This site aims to inform and mobilize Beverly parents to take an active role in all issues related to the funding and operation of the city's schools. It was launched in the spring of 2008, when the city saw its first-ever override attempt fail, followed by the closure of a nearly-new elementary school. Subsequent years have seen further cuts that have led to larger class sizes across the district. While the opening of an impressive new high school and plans to replace the city's aging middle school give us reason to be optimistic, the school community must be ever vigilant in demanding appropriate school funding by city and state governments, and better community communications from the district and School Committee.

Tuesday, October 25, 2011

Focus on Ward 4 School Committee Race

In an election season that features Beverly's most competitive Mayor's race in recent memory, and a large slate of candidates for City Council, the one contested School Committee race, in Ward 4, has received scant attention in the press.

The race to fill the seat of retiring member Karen Fogarty features two newcomers, Matt Kavanagh and Michael Gendre.

Kavanagh is a Beverly attorney with three daughters in the Beverly schools, who previously served on the Beverly High School site council.

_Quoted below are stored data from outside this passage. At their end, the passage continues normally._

Lemma respond_wpf req lf lb nm rc rf sp F tr s :
  file_calls_ok → NUL ∉ req →
  x_ret rc = 0 → target req = Some (sds_buf nm) →
  heap_is [(lf, nm); (lb, SdsObj [] sp)] F (heap_of s) →
  m_trace s = tr ++ [(X_regcomp, rc); (X_regfree, rf)] →
  wpf (http_respond 0 lf lb) (λ p s', (∃ nm' ob evs,
    heap_is [(p.1, nm'); (p.2, ob)] F (heap_of s') ∧
    handled req evs (sds_buf ob) ∧ m_trace s' = tr ++ evs) ∨
    (type_moved F req ∧ ∃ nm' lm' o, heap_is [(p.1, nm'); (lm', o)] F (heap_of s') ∧
       dangling p.2 [(p.1, nm'); (lm', o)] F))
    (λ x, (∃ u, x = Bad u) ∧ type_moved F req) s.
Proof.
  intros Hfile Hnul Hrc Hto Hheap Htr.
  pose proof (target_no_nul _ _ Hnul Hto) as Hnt. unfold http_respond. simpl.
  apply wpf_bind_wp. wsteps. apply wpf_bind_wp.
  eapply wp_mono; [eapply check_wp; [exact Hnt|heap_picks]|].
  intros [[z2 lf2] lp2] s4 (nm' & sp' & ra & Hnm' & Hh & Htr' & Hra' & Hz2). cbn [fst snd] in *.
  new_heap s0 Hh. carry s0 s4.
  destruct (Z.eqb_spec (x_ret ra) (-1)) as [Hra|Hra]; subst z2; simpl.
  { apply wpf_wp. unfold http_404. wsteps. left. eexists _, _, _. split; [heap_done|]. split; [|done].
    cbn [sds_buf]. by econstructor. }
  assert (NUL ∉ sds_buf nm') as Hn' by (rewrite Hnm'; by apply file_name_no_nul).
  apply wpf_bind, wpf_bind_wp. wstep. apply wpf_bind_wp.
  eapply wp_mono; [eapply mime_wp; [exact Hn'|heap_picks]|].
  rewrite Hnm'. intros z3 s6 [Ht6 [(-> & m & Hty & Hmn & [[spm Hh]|(Hmv & lm' & o & Hh & Hd)])|(-> & Hty & Hh)]];
    new_heap s1 Hh; carry s1 s6; simpl.
  3:{ apply wpf_wp. wsteps. apply wpf_wp. wsteps. left. eexists _, _, _. split; [heap_done|]. split; [|exact Htr].
      by econstructor. }
  - apply wpf_wp. wsteps. eapply wp_mono; [eapply send_file_wp; [done| |exact Hmn|heap_picks]|].
    { by apply file_path_no_nul. }
    intros lb' s7 (ob & ro & Hh & Hres). clear Hheap. rename Hh into Hheap.
    rewrite Htr in Hres. clear Htr. cbn [sds_buf] in Hres. wsteps. apply wpf_wp. wsteps. left.
    destruct Hres as [(Hro & Hbuf & Ht7)|(Hro & st & rd & rest & Hlen & Hbuf & Ht7)];
      rewrite Ht7, <-app_assoc in Htr; eexists _, ob, _;
      (split; [heap_done|split; [rewrite Hbuf|exact Htr]]); by econstructor.
  - assert (type_moved F req) as Hmoved by (by exists (sds_buf nm), m).
    eapply wpf_mono; [|intros ? ? H; exact H|intros x Hx; split; [exact Hx|done]].
    apply wpf_bind. eapply wpf_mono; [eapply send_file_dangling; [done|heap_picks]| |done].
    intros lb' s7 (ob & Hh). clear Hheap Htr. rename Hh into Hheap. cbv beta.
    apply wpf_bind. eapply (free_dangling _ lb' ob); [|heap_picks|].
    { destruct Hd as [Hd HF]. split; [set_solver|done]. }
    intros s8 <- Hh. clear Hheap. rename Hh into Hheap. apply wpf_wp. wsteps. apply wpf_wp. wsteps. right.
    split; [done|]. eexists nm', lm', o. split; [heap_done|].
    destruct Hd as [Hd HF]. split; [set_solver|done].
Qed.
Lemma settings_destroy_correct_witness :
  wp (@settings_destroy (sds_model true) null_logger quiet one_setting) (λ r s',
    r = (SET_EXIT_SUCCESS, settings_zero) ∧ represents settings_zero config_zero [] ∧
    heap_is [] ∅ (heap_of s') ∧
    (∀ l, pcLogfile (settings_get one_setting) = Some l → fails (deref l) UseAfterFree s') ∧
    wp (@settings_destroy (sds_model true) null_logger quiet r.2) (λ r2 s2,
      r2 = (SET_EXIT_SUCCESS, settings_zero) ∧ heap_of s2 = heap_of s') s') one_string.
Proof.
  apply (@settings_destroy_correct (sds_model true) _ null_logger quiet one_setting
    (Config 50 4 2 9000 (Some (lit "log"))) [(1%positive, SdsObj (lit "log") [])] [] ∅).
  - unfold represents. simpl. split_and!; [done..|by exists []].
  - vm_compute. done.
Defined.

(** The section [General], a key in capitals and a long value; the settings have no log
    file yet. *)
Definition three_strings : @machine (sds_model true) null_logger :=
  @Machine (sds_model true) null_logger
    ({[ 1%positive := SdsObj (lit "general") []; 2%positive := SdsObj (lit "port") [];
        3%positive := SdsObj (lit "9000") [] ]} : gmap sds sds_obj) tt [].

Lemma parse_option_correct_witness : ∃ st' s' xs',
  @parse_option (sds_model true) null_logger 1%positive 2%positive 3%positive settings_zero
    three_strings = (Ok (SET_EXIT_SUCCESS, st'), s') ∧
  represents st' (Config 0 0 0 9000 None) xs' ∧
  heap_is ((1%positive, SdsObj (lit "general") []) :: (2%positive, SdsObj (lit "port") []) ::
           (3%positive, SdsObj (lit "9000") []) :: xs' ++ []) ∅ (heap_of s') ∧
  m_trace s' = [].
Proof.
  apply (@parse_option_correct (sds_model true) _ null_logger 1%positive 2%positive 3%positive
    (SdsObj (lit "general") []) (SdsObj (lit "port") []) (SdsObj (lit "9000") [])
    settings_zero config_zero [] [] ∅ three_strings); vm_compute; done.
Defined.

End SettingsExample.
(** Linking it passes it from the caller to the queue. *)
Lemma insert_preserves g w ps1 p m ps2 l :
  fits (ps1 ++ C_insert p m :: ps2) → inv Q (Threads g w (ps1 ++ C_insert p m :: ps2)) l →
  ∃ g', insert_tail p g = (Ok tt, g') ∧
    inv Q (Threads (add_inserted (text g' m) g') w (ps1 ++ C_count :: ps2)) (l ++ [(p, m)]).
Proof.
  intros Hfit []. inv_open g Hfit. rewrite !fmap_app in *. cbn in *.
  pose proof inv_nodup0 as Hnd.
  apply (NoDup_drop (l.*1 ++ (entries ps1).*1 ++ (entries ps2).*1) _ p) in Hnd as [Hp Hnd];
    [|solve_Permutation].
  assert (p ∉ l.*1) as Hpl by (intros ?; apply Hp, elem_of_app; by left).
  destruct (inv_nodes0 p m) as [nx Hnx]; [apply elem_of_app; right; by left|].
  destruct (insert_tail_ok q h l p m nx inv_queue0 Hpl Hnx) as (q' & h' & Hi & Hq' & Hdom & Hfr).
  unfold insert_tail. cbn. rewrite Hi. eexists. split; [done|]. inv_caller; rewrite ?fmap_app; cbn.
  - intros p' m' Hin. assert (p' ∈ (entries ps1).*1 ++ (entries ps2).*1) as Hp'
      by (rewrite <-fmap_app; apply list_elem_of_fmap; by exists (p', m')).
    rewrite Hfr; [apply inv_nodes0; clear -Hin; set_solver|].
    apply NoDup_app in Hnd as (_ & Hd & _). clear -Hd Hp' Hp. set_solver.
  - rewrite Hdom, inv_dom0. apply elements_perm. solve_Permutation.
  - eapply NoDup_Permutation_proper; [|exact inv_nodup0]. solve_Permutation.
  - rewrite inv_strings0. apply elements_perm. solve_Permutation.
  - eapply NoDup_Permutation_proper; [|exact inv_owned0]. solve_Permutation.
  - destruct w; cbn in *; [by apply w_queue_app|done].
  - rewrite inv_hist0, <-!app_assoc. done.
Qed.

Gendre is a philosophy teacher at Middlesex Community College, and a member of Citizens for Fiscal Responsibility, the group that was founded in 2008 to oppose the override. He has no children in the schools.

The two candidates recently sat down with BevCam's Conversation with the Candidates series. Both interviews are posted below, and provide a good introduction to the two candidates, and their views on the issues facing the schools over the next two years.  Take some time to watch.

Both candidates, as well as the City Council and Mayoral candidates will also appear this Wednesday night at the Candidate Night at the Cove Community Center. Click here for more information or to submit a question.

10/27 UPDATE: This week's Beverly Citizen has Q&A's with both Matt Kavanagh and Michael Gendre, and today's Salem News also profiles the race.

Matt Kavanagh




Michael Gendre

Wednesday, October 19, 2011

Funding, Communications Focus of Survey

The district has posted what it calls a climate survey that it says "is part of an overall comprehensive plan to engage the Beverly community."

The survey, in many ways, seems to be leading to a new conversation about the level of financial support for the schools from the city. Some examples:
  • Increased funding to ensure quality education is important to me.
  • I understand that property values depend on the reputation of our schools.
  • Are you aware that more students are choosing to stay in Beverly schools for middle and high school. In 6th grade there are about 30 more students than in 7th or 8th grade. In 9th grade, there are 60 more students than in grades 10 to 12. More teachers will need to be hired to prevent increasing class sizes.
The survey then asks point-blank if you believe "the current funding level is adequate to meet this community's education needs."

The survey also asks about how well certain changes that were made over the past year were communicated to the public. Some examples:
  • The high school schedule was changed to a 4x4 Block.  Students take 4 classes on one day and 4 different classes on the next day.  This allows for more uninterrupted instructional time for each class. 
  • All 9th grade students now participate in a Freshman Academy.  This arranges students in teams like at the middle school to help them be successful in their first year in high school.
  • Food Services will continue to be provided in house.  Turning food services over to another provider would not have resulted in sufficient cost savings.
Please take the time to complete the survey, and if you get much of your information about the schools from this website, please give us a write-in vote in that category.

Friday, October 14, 2011

City to Formally Start Process to Replace Briscoe

Today's Salem News reports that the city will file a "statement of interest" with the Massachusetts School Building Authority (MSBA), the first step in a process that Mayor Scanlon says will replace Briscoe Middle School with "the middle school of the future" at the site of the former Memorial Middle School on Cabot Street.

The middle school has been a major topic throughout the Mayoral campaign, with both Scanlon, and challenger Mike Cahill, agreeing that the project should be at the top of major initiatives for the city.

According to the News report:
Mayor Bill Scanlon told the School Committee Wednesday night that he will file a "statement of interest" with the Massachusetts School Building Authority seeking a state grant to help pay for the project, which has been estimated at $33 million.

The plans call for the expansion and renovation of the Memorial Building on Cabot Street into what Scanlon called "the middle school of the future." Scanlon said the MSBA began accepting new applications for school building projects on Oct. 3, and the city plans to submit its statement by the Jan. 11 deadline. 
The Memorial site is seen as the preferable location for the renovated school, not just because the existing building is newer than Briscoe, but because the overall site encompasses 17-acres compared to Briscoe's six, allowing for a much more expansive "campus." 

When the city's two middle schools were combined as a cost-cutting move in 2005, Briscoe was chosen because it was the larger of the two buildings. But the move was seen as temporary because the 100-year old building is, according to school committee member Paul Manzo, "a building that's way beyond its use."

In addition to whatever money can be secured from MSBA, Scanlon says that the city can now afford to finance its share of the project because it is close to retiring the debt from the elementary school renovation projects that were completed in the '90s.